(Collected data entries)
BEGIN

(* ===== verification/Cursor.v ===== *)
(** * Cursors over a B+ tree ([crates/reddb-engine/src/storage/btree.rs], [BTreeCursor])

    The iteration along the chain of leaves, with its two modes, and the range scan
    and the count built on it.  The prefetch hint asks the file system to read
    ahead; it returns nothing and only its flag is kept. *)

From S2P Require Import Prelude FileFormat Page PageStore Overflow ValueLayout Slots Leaf Interior BTree Tree BTreeRead Splits.
From Stdlib Require Import ZArith Lia.

Record BTreeCursor (S : Type) : Type := {
  cur_pager : S;
  leaf_page_id : Z;
  position : Z;
  prefetched_next : bool;
  immutable : bool;
  immutable_leaf : option bytes;
}.
Arguments cur_pager {S} _.
Arguments leaf_page_id {S} _.
Arguments position {S} _.
Arguments prefetched_next {S} _.
Arguments immutable {S} _.
Arguments immutable_leaf {S} _.

(** The assignments of the methods *)
Definition set_cur_pager {S} (s : S) (c : BTreeCursor S) : BTreeCursor S :=
  {| cur_pager := s; leaf_page_id := leaf_page_id c; position := position c;
     prefetched_next := prefetched_next c; immutable := immutable c; immutable_leaf := immutable_leaf c |}.
Definition set_leaf {S} (id : Z) (c : BTreeCursor S) : BTreeCursor S :=
  {| cur_pager := cur_pager c; leaf_page_id := id; position := position c;
     prefetched_next := prefetched_next c; immutable := immutable c; immutable_leaf := immutable_leaf c |}.
Definition set_position {S} (n : Z) (c : BTreeCursor S) : BTreeCursor S :=
  {| cur_pager := cur_pager c; leaf_page_id := leaf_page_id c; position := n;
     prefetched_next := prefetched_next c; immutable := immutable c; immutable_leaf := immutable_leaf c |}.
Definition set_prefetched {S} (b : bool) (c : BTreeCursor S) : BTreeCursor S :=
  {| cur_pager := cur_pager c; leaf_page_id := leaf_page_id c; position := position c;
     prefetched_next := b; immutable := immutable c; immutable_leaf := immutable_leaf c |}.
Definition set_immutable_leaf {S} (p : option bytes) (c : BTreeCursor S) : BTreeCursor S :=
  {| cur_pager := cur_pager c; leaf_page_id := leaf_page_id c; position := position c;
     prefetched_next := prefetched_next c; immutable := immutable c; immutable_leaf := p |}.

Definition new_cursor {S} (s : S) (id pos : Z) : BTreeCursor S :=
  {| cur_pager := s; leaf_page_id := id; position := pos; prefetched_next := false;
     immutable := false; immutable_leaf := None |}.

Definition with_immutable_leaves {S} (c : BTreeCursor S) : BTreeCursor S :=
  {| cur_pager := cur_pager c; leaf_page_id := leaf_page_id c; position := position c;
     prefetched_next := prefetched_next c; immutable := true; immutable_leaf := immutable_leaf c |}.

Section cursor.
Context {S : Type} `{PageStore S}.
Context (lz4_decompress : bytes -> Z -> string + bytes) (fuel : nat).

Abbreviation C := (eff (BTreeCursor S) BTreeError).

Definition cur_read (id : Z) : C bytes := within cur_pager set_cur_pager PagerFailed (read_page id).
Definition cur_decode (stored : bytes) (limit : Z) : C bytes :=
  within cur_pager set_cur_pager btree_of_layout (decode_with_budget lz4_decompress fuel stored limit).
Definition cur_type (page : bytes) : C PageType := lift (map_err CorruptedPage (page_type page)).
Definition get_cursor : C (BTreeCursor S) := fun c => (c, Ok c).
Definition update (f : BTreeCursor S -> BTreeCursor S) : C unit := fun c => (f c, Ok tt).

(** The read of a page that has to be a leaf *)
Definition read_leaf (id : Z) (message : string) : C bytes :=
  page ← cur_read id;
  t ← cur_type page;
  if negb (bool_decide (t = BTreeLeaf)) then fail (Corrupted message) else mret page.

(** [high.as_ref().is_some_and(|key| first_key <= *key)] *)
Definition does_not_advance (high : option bytes) (first_key : bytes) : bool :=
  match high with Some key => negb (bool_decide (blt key first_key)) | None => false end.

(** The leaf [next] behind [page], which has to have greater keys *)
Definition following_leaf (page : bytes) (next : Z) : C bytes :=
  next_page ← cur_read next;
  t ← cur_type next_page;
  if negb (bool_decide (t = BTreeLeaf)) || (cell_count next_page =? 0)
  then fail (Corrupted "leaf chain reached an invalid leaf")
  else
    first ← lift (read_leaf_cell next_page 0);
    high ← lift (leaf_high_key page);
    if does_not_advance high first.1 then fail (Corrupted "leaf chain does not advance its key range")
    else mret next_page.

(** ** The mode that retains its leaf *)

Definition prepare_immutable_leaf : C bool :=
  c ← get_cursor;
  if leaf_page_id c =? 0 then mret false
  else
    page ← match immutable_leaf c with
           | None =>
               page ← read_leaf (leaf_page_id c) "cursor reached a non-leaf page";
               _ ← update (set_immutable_leaf (Some page));
               mret page
           | Some page => mret page
           end;
    if position c <? cell_count page then mret true
    else
      let next := read_next_leaf page in
      if next =? 0 then
        _ ← update (set_leaf 0);
        _ ← update (set_immutable_leaf None);
        mret false
      else
        next_page ← following_leaf page next;
        _ ← update (set_immutable_leaf (Some next_page));
        _ ← update (set_leaf next);
        _ ← update (set_position 0);
        _ ← update (set_prefetched false);
        mret true.

(** [self.immutable_leaf.as_ref().expect("loaded immutable leaf")] *)
Definition loaded_leaf : C bytes := fun c =>
  (c, match immutable_leaf c with Some page => Ok page | None => Panic end).

(** The entry at the cursor *)
Definition next_in_leaf (page : bytes) (limit_bytes : Z) : C (option (bytes * bytes)) :=
  c ← get_cursor;
  cell ← lift (read_leaf_cell page (position c));
  value ← cur_decode cell.2 limit_bytes;
  _ ← update (set_position (position c + 1));
  mret (Some (cell.1, value)).

Definition next_immutable (limit_bytes : Z) : C (option (bytes * bytes)) :=
  ready ← prepare_immutable_leaf;
  if negb ready then mret None
  else
    page ← loaded_leaf;
    c ← get_cursor;
    _ ← (if negb (prefetched_next c) && (cell_count page / 2 <=? position c)
         then update (set_prefetched true) else mret tt);
    next_in_leaf page limit_bytes.

(** ** The mode that reads the leaf again *)

Definition prepare_next_leaf : C (option bytes) :=
  c ← get_cursor;
  if leaf_page_id c =? 0 then mret None
  else
    page ← read_leaf (leaf_page_id c) "cursor reached a non-leaf page";
    if position c <? cell_count page then mret (Some page)
    else
      let next := read_next_leaf page in
      if next =? 0 then _ ← update (set_leaf 0); mret None
      else
        next_page ← following_leaf page next;
        _ ← update (set_leaf next);
        _ ← update (set_position 0);
        _ ← update (set_prefetched false);
        mret (Some next_page).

END

Work instructions
Taking the records above as input, show every line in which the word "negb" is present.

Answer section
  if negb (bool_decide (t = BTreeLeaf)) then fail (Corrupted message) else mret page.
  match high with Some key => negb (bool_decide (blt key first_key)) | None => false end.
  if negb (bool_decide (t = BTreeLeaf)) || (cell_count next_page =? 0)
  if negb ready then mret None
    _ ← (if negb (prefetched_next c) && (cell_count page / 2 <=? position c)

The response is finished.